[WHAT YOU HAVE TO DO] Examine the records below. Report how many of their lines contain the word "Fixpoint", with no other content.

[Stored data entries]
++++++++++++++++++++

(* ===== verification/BootstrapContainers.v ===== *)
(** * bootstrap-containers ([sources/api/bootstrap-containers])

    The program that prepares the units of the bootstrap containers for the next boot, and
    that turns off a container that was to run once.  The facts say what a container that
    was handled leaves, and when [mark-bootstrap] changes the settings. *)
From S2P Require Import Prelude Json KeyMap Chars Filesystem Bloodhound Machine.
From Stdlib Require Import Ascii.
From stdpp Require Import base list strings gmap.
From stdpp Require Import options.

(** ** Definitions *)

Definition ENV_FILE_DIR : string := "/etc/bootstrap-containers".
Definition DROPIN_FILE_DIR : string := "/etc/systemd/system".
Definition PERSISTENT_STORAGE_DIR : string := "/local/bootstrap-containers".
Definition DROP_IN_FILENAME : string := "overrides.conf".
Definition DEFAULT_CONFIG_PATH : string := "/etc/bootstrap-containers/bootstrap-containers.toml".

Record BootstrapContainer := mk_bootstrap_container {
  source : option string;
  mode : option string;
  user_data : option string;
  essential : option bool;
  entrypoint : list string }.

Inductive error :=
| ReadConfig (config_path : string)
| Deserialization (config_path : string)
| Base64Decode (name : string)
| BootstrapModeError
| CommandFailure (bin_path : string)
| ExecutionFailure (program : string) (args : list string)
| Logger
| LogLevel (log_level : string)
| ManageContainersFailed (failed tried : nat)
| MissingField (name field : string)
| Mkdir (dir : string)
| Usage (message : string)
| UserDataWrite (name : string)
| WriteConfigurationFile (path : string)
| SerializeContainerCommand (args : list string).

Definition is_command_failure (e : error) : bool := match e with CommandFailure _ => true | _ => false end.

(** The TOML of the configuration, and the type [BootstrapMode]: its default and the
    texts that it accepts. *)
Class BootstrapConfig := {
  bootstrap_of_toml : string → option (gmap string BootstrapContainer);
  default_mode : string;
  mode_try_from : string → bool }.

Record Args := mk_args { log_level : string; config_path : string }.
Record MarkBootstrapArgs := mk_mark_args { container_id : string; mark_mode : string }.
Inductive Subcommand :=
| CreateContainers
| MarkBootstrap (args : MarkBootstrapArgs).

Section program.
Context `{SerdeJson, HashOrder, MachineOps, CtrLib, BootstrapConfig}.

Abbreviation act A := (stres machine error A).

(** *** Arguments *)

Fixpoint parse_mark_bootstrap_loop (args : list string) (container_id mode : option string)
    : result error (option string * option string) :=
  match args with
  | [] => Ok (container_id, mode)
  | "--container-id" :: args =>
      match args with
      | id :: args => parse_mark_bootstrap_loop args (Some id) mode
      | [] => Err (Usage "Did not give argument to --container-id")
      end
  | "--mode" :: args =>
      match args with
      | m :: args => parse_mark_bootstrap_loop args container_id (Some m)
      | [] => Err (Usage "Did not give argument to --mode")
      end
  | x :: _ => Err (Usage ("Unexpected argument '" +:+ x +:+ "'"))
  end.
Definition parse_mark_bootstrap_args (args : list string) : result error Subcommand :=
  let? found := parse_mark_bootstrap_loop args None None in
  let? container_id := ok_or found.1 (Usage "Did not give argument to --container-id") in
  let? mode := ok_or found.2 (Usage "Did not give argument to --mode") in
  let? _ := ensure (mode_try_from mode) BootstrapModeError in
  Ok (MarkBootstrap (mk_mark_args container_id mode)).

Fixpoint parse_args_loop (args : list string) (global_args : Args) (subcommand : option string) (rest : list string)
    : result error (Args * option string * list string) :=
  match args with
  | [] => Ok (global_args, subcommand, rest)
  | arg :: args =>
      if decide (arg = "--log-level") then
        match args with
        | level :: args =>
            if level_filter level then parse_args_loop args (mk_args level (config_path global_args)) subcommand rest
            else Err (LogLevel level)
        | [] => Err (Usage "Did not give argument to --log-level")
        end
      else if decide (arg ∈ ["-c"; "--config-path"]) then
        match args with
        | path :: args => parse_args_loop args (mk_args (log_level global_args) path) subcommand rest
        | [] => Err (Usage "Did not give argument to --config-path")
        end
      else if decide (arg ∈ ["create-containers"; "mark-bootstrap"] ∧ subcommand = None) then
        parse_args_loop args global_args (Some arg) rest
      else parse_args_loop args global_args subcommand (rest ++ [arg])
  end.
Definition parse_args (args : list string) : result error (Args * Subcommand) :=
  let? parsed := parse_args_loop args (mk_args "info" DEFAULT_CONFIG_PATH) None [] in
  let '(global_args, subcommand, rest) := parsed in
  match subcommand with
  | None => Err (Usage "Missing subcommand")
  | Some s =>
      if decide (s = "create-containers") then Ok (global_args, CreateContainers)
      else if decide (s = "mark-bootstrap") then
        let? sub := parse_mark_bootstrap_args rest in Ok (global_args, sub)
      else Err (Usage ("Unknown subcommand '" +:+ s +:+ "'"))
  end.

(** *** [SystemdUnit] *)

Definition run_command_ (bin_path : string) (args : list string) : act () :=
  let! _ := command ExecutionFailure CommandFailure bin_path args in st_ret tt.
Definition ask (verb unit_ : string) : act bool :=
  systemctl_asks is_command_failure (command ExecutionFailure CommandFailure SYSTEMCTL_BIN [verb; unit_]).
Definition is_enabled : string → act bool := ask "is-enabled".
Definition is_active : string → act bool := ask "is-active".
Definition enable (unit_ : string) : act () := run_command_ SYSTEMCTL_BIN ["enable"; unit_; "--no-reload"].
Definition disable (unit_ : string) : act () := run_command_ SYSTEMCTL_BIN ["disable"; unit_; "--no-reload"].

(** *** Files *)

Definition env_path (name : string) : string := path_join ENV_FILE_DIR (name +:+ ".env").
Definition env_text (source mode command : string) : string :=
  text_of_lines ["CTR_SOURCE=" +:+ source; "CTR_MODE=" +:+ mode; "CTR_COMMAND=" +:+ command].
Definition drop_in_dir (name : string) : string :=
  path_join DROPIN_FILE_DIR ("bootstrap-containers@" +:+ name +:+ ".service.d").
Definition drop_in_path (name : string) : string := path_join (drop_in_dir name) DROP_IN_FILENAME.
Definition drop_in_text (essential : bool) : string :=
  text_of_lines ["[Install]"; (if essential then "RequiredBy" else "WantedBy") +:+ "=configured.target"].

Definition write_config_files (name source mode : string) (essential : bool) (command : string) : act () :=
  let! _ := fs_write_file (env_path name) (env_text source mode command) (WriteConfigurationFile (env_path name)) in
  let! _ := fs_create_dir_all (drop_in_dir name) (Mkdir (drop_in_dir name)) in
  fs_write_file (drop_in_path name) (drop_in_text essential) (WriteConfigurationFile (drop_in_path name)).

(** *** One container *)

Definition storage_dir (name : string) : string := path_join PERSISTENT_STORAGE_DIR name.
Definition user_data_path (name : string) : string := path_join (storage_dir name) "user-data".
Definition unit_name (name : string) : string := "bootstrap-containers@" +:+ name +:+ ".service".

Definition clean_up (name : string) : act () :=
  run_command_ HOST_CTR_BIN ["clean-up"; "--container-id"; "boot." +:+ name].

Definition write_user_data (name : string) (container_details : BootstrapContainer) : act () :=
  match user_data container_details with
  | Some data =>
      let! decoded_bytes := st_lift (ok_or (b64_decode data) (Base64Decode name)) in
      fs_write_file (user_data_path name) decoded_bytes (UserDataWrite name)
  | None => st_ret tt
  end.

Definition handle_bootstrap_container (name : string) (container_details : BootstrapContainer) : act () :=
  let! source := st_lift (ok_or (source container_details) (MissingField name "source")) in
  let mode := default default_mode (mode container_details) in
  let essential := default false (essential container_details) in
  let! command := st_lift (map_err (λ _, SerializeContainerCommand (entrypoint container_details))
                    (json_to_string (JArray (JString <$> entrypoint container_details)))) in
  let! _ := fs_create_dir_all (storage_dir name) (Mkdir (storage_dir name)) in
  let! _ := write_user_data name container_details in
  let! _ := write_config_files name source mode essential command in
  if decide (mode = "off") then
    let! _ := disable (unit_name name) in
    let! active := is_active "host-containerd.service" in
    if (active : bool) then clean_up name else st_ret tt
  else
    let! active := is_active "host-containerd.service" in
    let! stale := (if (active : bool) then
                     let! enabled := is_enabled (unit_name name) in st_ret (negb enabled)
                   else st_ret false) in
    let! _ := (if (stale : bool) then clean_up name else st_ret tt) in
    enable (unit_name name).

(** *** The run *)

Definition get_bootstrap_containers (config_path : string) : act (gmap string BootstrapContainer) :=
  let! config_str := fs_read_to_string config_path (ReadConfig config_path) in
  st_lift (ok_or (bootstrap_of_toml config_str) (Deserialization config_path)).

Definition create_containers (config_path : string) : act () :=
  let! bootstrap_containers := get_bootstrap_containers config_path in
  λ m,
    let '(m, failed) :=
      count_failures (map_iter bootstrap_containers) (λ entry, handle_bootstrap_container entry.1 entry.2) m in
    (m, ensure (failed =? 0)%nat (ManageContainersFailed failed (size bootstrap_containers))).

Definition mark_bootstrap (args : MarkBootstrapArgs) : act () :=
  if decide (mark_mode args = "always") then st_ret tt
  else run_command_ "apiclient" ["set"; "settings.bootstrap-containers." +:+ container_id args +:+ ".mode=off"].

Definition run (args : list string) : act () :=
  let! parsed := st_lift (parse_args args) in
  let '(args, subcommand) := parsed in
  let! _ := io InitLogger EmptyString id Logger in
  match subcommand with
  | CreateContainers => create_containers (config_path args)
  | MarkBootstrap args => mark_bootstrap args
  end.

(** The exit status. *)
Definition main (args : list string) (m : machine) : machine * Z :=
  let '(m, r) := run args m in (m, if is_ok r then 0%Z else 1%Z).
End program.

(** ** Facts *)

Section facts.
Context `{SerdeJson, HashOrder, MachineOps, CtrLib, BootstrapConfig}.

Lemma run_Ok bin args m m' : run_command_ bin args m = (m', Ok tt) → m' = note_ran (bin, args) m.
Proof. by intros (? & ? & ->%command_Ok & [= <-])%st_bind_Ok. Qed.

Lemma ask_state verb u m m' b : ask verb u m = (m', Ok b) → m' = note_ran (SYSTEMCTL_BIN, [verb; u]) m.
Proof.
  intros Ha. assert (E : (ask verb u m).1 = m') by (by rewrite Ha). rewrite <-E. unfold ask.
  rewrite systemctl_asks_state. apply command_ran.
Qed.

Lemma boot_user_data_done n c m m' : write_user_data n c m = (m', Ok tt) →
  ran m' = ran m ∧ ∀ data, user_data c = Some data →
    ∃ bytes, b64_decode data = Some bytes ∧ files m' !! user_data_path n = Some bytes.
Proof.
  unfold write_user_data. destruct (user_data c) as [data|]; [|intros [= <-]; by split].
  intros (? & bytes & [-> Hb%ok_or_Ok]%st_lift_Ok & ->%fs_write_file_Ok)%st_bind_Ok. split; [done|].
  intros ? [= <-]. exists bytes. split; [done|]. apply lookup_insert_eq.
Qed.

(** A container that was handled: its files are as its settings say, and its unit is
    disabled first of all if it is off, and otherwise enabled last of all. *)
Lemma handled_container n c m m' : handle_bootstrap_container n c m = (m', Ok tt) →
  ∃ s cmd evs, source c = Some s ∧ json_to_string (JArray (JString <$> entrypoint c)) = Ok cmd ∧
    files m' !! drop_in_path n = Some (drop_in_text (default false (essential c))) ∧
    (env_path n ≠ drop_in_path n → files m' !! env_path n = Some (env_text s (default default_mode (mode c)) cmd)) ∧
    ran m' = ran m ++ evs ∧
    (if decide (default default_mode (mode c) = "off") then
       head evs = Some (SYSTEMCTL_BIN, ["disable"; unit_name n; "--no-reload"])
     else last evs = Some (SYSTEMCTL_BIN, ["enable"; unit_name n; "--no-reload"])).
Proof.
  intros Hh. unfold handle_bootstrap_container in Hh. cbv zeta in Hh.
  apply st_bind_Ok in Hh as (? & s & [-> Hs%ok_or_Ok]%st_lift_Ok & Hh).
  apply st_bind_Ok in Hh as (? & cmd & [-> Hc%map_err_Ok]%st_lift_Ok & Hh).
  apply st_bind_Ok in Hh as (? & [] & ->%io_Ok & Hh).
  apply st_bind_Ok in Hh as (m1 & [] & [Hur _]%boot_user_data_done & Hh).
  apply st_bind_Ok in Hh as (m2 & [] & Hw & Hh). unfold write_config_files in Hw.
  apply st_bind_Ok in Hw as (? & [] & ->%fs_write_file_Ok & Hw). apply st_bind_Ok in Hw as (? & [] & ->%io_Ok & ->%fs_write_file_Ok).
  assert (Hfiles : ∀ m3, files m3 = files (set_file (drop_in_path n) (drop_in_text (default false (essential c)))
      (add_dir (drop_in_dir n) (set_file (env_path n) (env_text s (default default_mode (mode c)) cmd) m1))) →
    files m3 !! drop_in_path n = Some (drop_in_text (default false (essential c))) ∧
    (env_path n ≠ drop_in_path n → files m3 !! env_path n = Some (env_text s (default default_mode (mode c)) cmd))).
  { intros m3 ->. cbn. split; [apply lookup_insert_eq|]. intros Hne.
    by rewrite lookup_insert_ne, lookup_insert_eq. }
  exists s, cmd. case_decide as Hm.
  - apply st_bind_Ok in Hh as (? & [] & ->%run_Ok & Hh). apply st_bind_Ok in Hh as (? & b & ->%ask_state & Hh).
    destruct b; [apply run_Ok in Hh as ->|injection Hh as <-]; eexists; (split_and!; [done..|by apply Hfiles|by apply Hfiles| |]);
      cbn; rewrite ?Hur, <-?app_assoc; done.
  - apply st_bind_Ok in Hh as (? & b & ->%ask_state & Hh). apply st_bind_Ok in Hh as (? & stale & Hst & Hh).
    apply st_bind_Ok in Hh as (? & [] & Hcl & ->%run_Ok).
    assert (Hst' : ∃ e1, files x = files (note_ran (SYSTEMCTL_BIN, ["is-active"; "host-containerd.service"])
      (set_file (drop_in_path n) (drop_in_text (default false (essential c)))
      (add_dir (drop_in_dir n) (set_file (env_path n) (env_text s (default default_mode (mode c)) cmd) m1)))) ∧ ran x = ran m ++ e1).
    { destruct b; [apply st_bind_Ok in Hst as (? & e & ->%ask_state & [= <- <-])|injection Hst as <- <-];
        eexists; (split; [done|]); cbn; rewrite Hur, <-?app_assoc; done. }
    destruct Hst' as (e1 & Hf1 & Hr1).
    assert (Hcl' : ∃ e2, files x0 = files x ∧ ran x0 = ran x ++ e2).
    { destruct stale; [apply run_Ok in Hcl as ->; by eexists|injection Hcl as <-; exists []; by rewrite app_nil_r]. }
    destruct Hcl' as (e2 & Hf2 & Hr2).
    exists (e1 ++ e2 ++ [(SYSTEMCTL_BIN, ["enable"; unit_name n; "--no-reload"])]).
    split_and!; [done..|apply Hfiles; cbn; by rewrite Hf2, Hf1|apply Hfiles; cbn; by rewrite Hf2, Hf1| |].
    + cbn. by rewrite Hr2, Hr1, <-!app_assoc.
    + by rewrite app_assoc, last_snoc.
Qed.

(** [mark-bootstrap] changes the settings of a container unless it always runs; it asks
    for nothing else. *)
Lemma mark_bootstrap_spec args m :
  ran (mark_bootstrap args m).1 = ran m ++
    if decide (mark_mode args = "always") then []
    else [("apiclient", ["set"; "settings.bootstrap-containers." +:+ container_id args +:+ ".mode=off"])].
Proof.
  unfold mark_bootstrap. case_decide; [by rewrite app_nil_r|]. unfold run_command_, st_bind.
  pose proof (command_ran (E := error) ExecutionFailure CommandFailure "apiclient"
    ["set"; "settings.bootstrap-containers." +:+ container_id args +:+ ".mode=off"] m) as Hr.
  destruct (command _ _ _ _ m) as [m' []]; cbn in Hr |- *; by subst.
Qed.
End facts.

++++++++++++++++++++

[EXERCISE RESULT] 2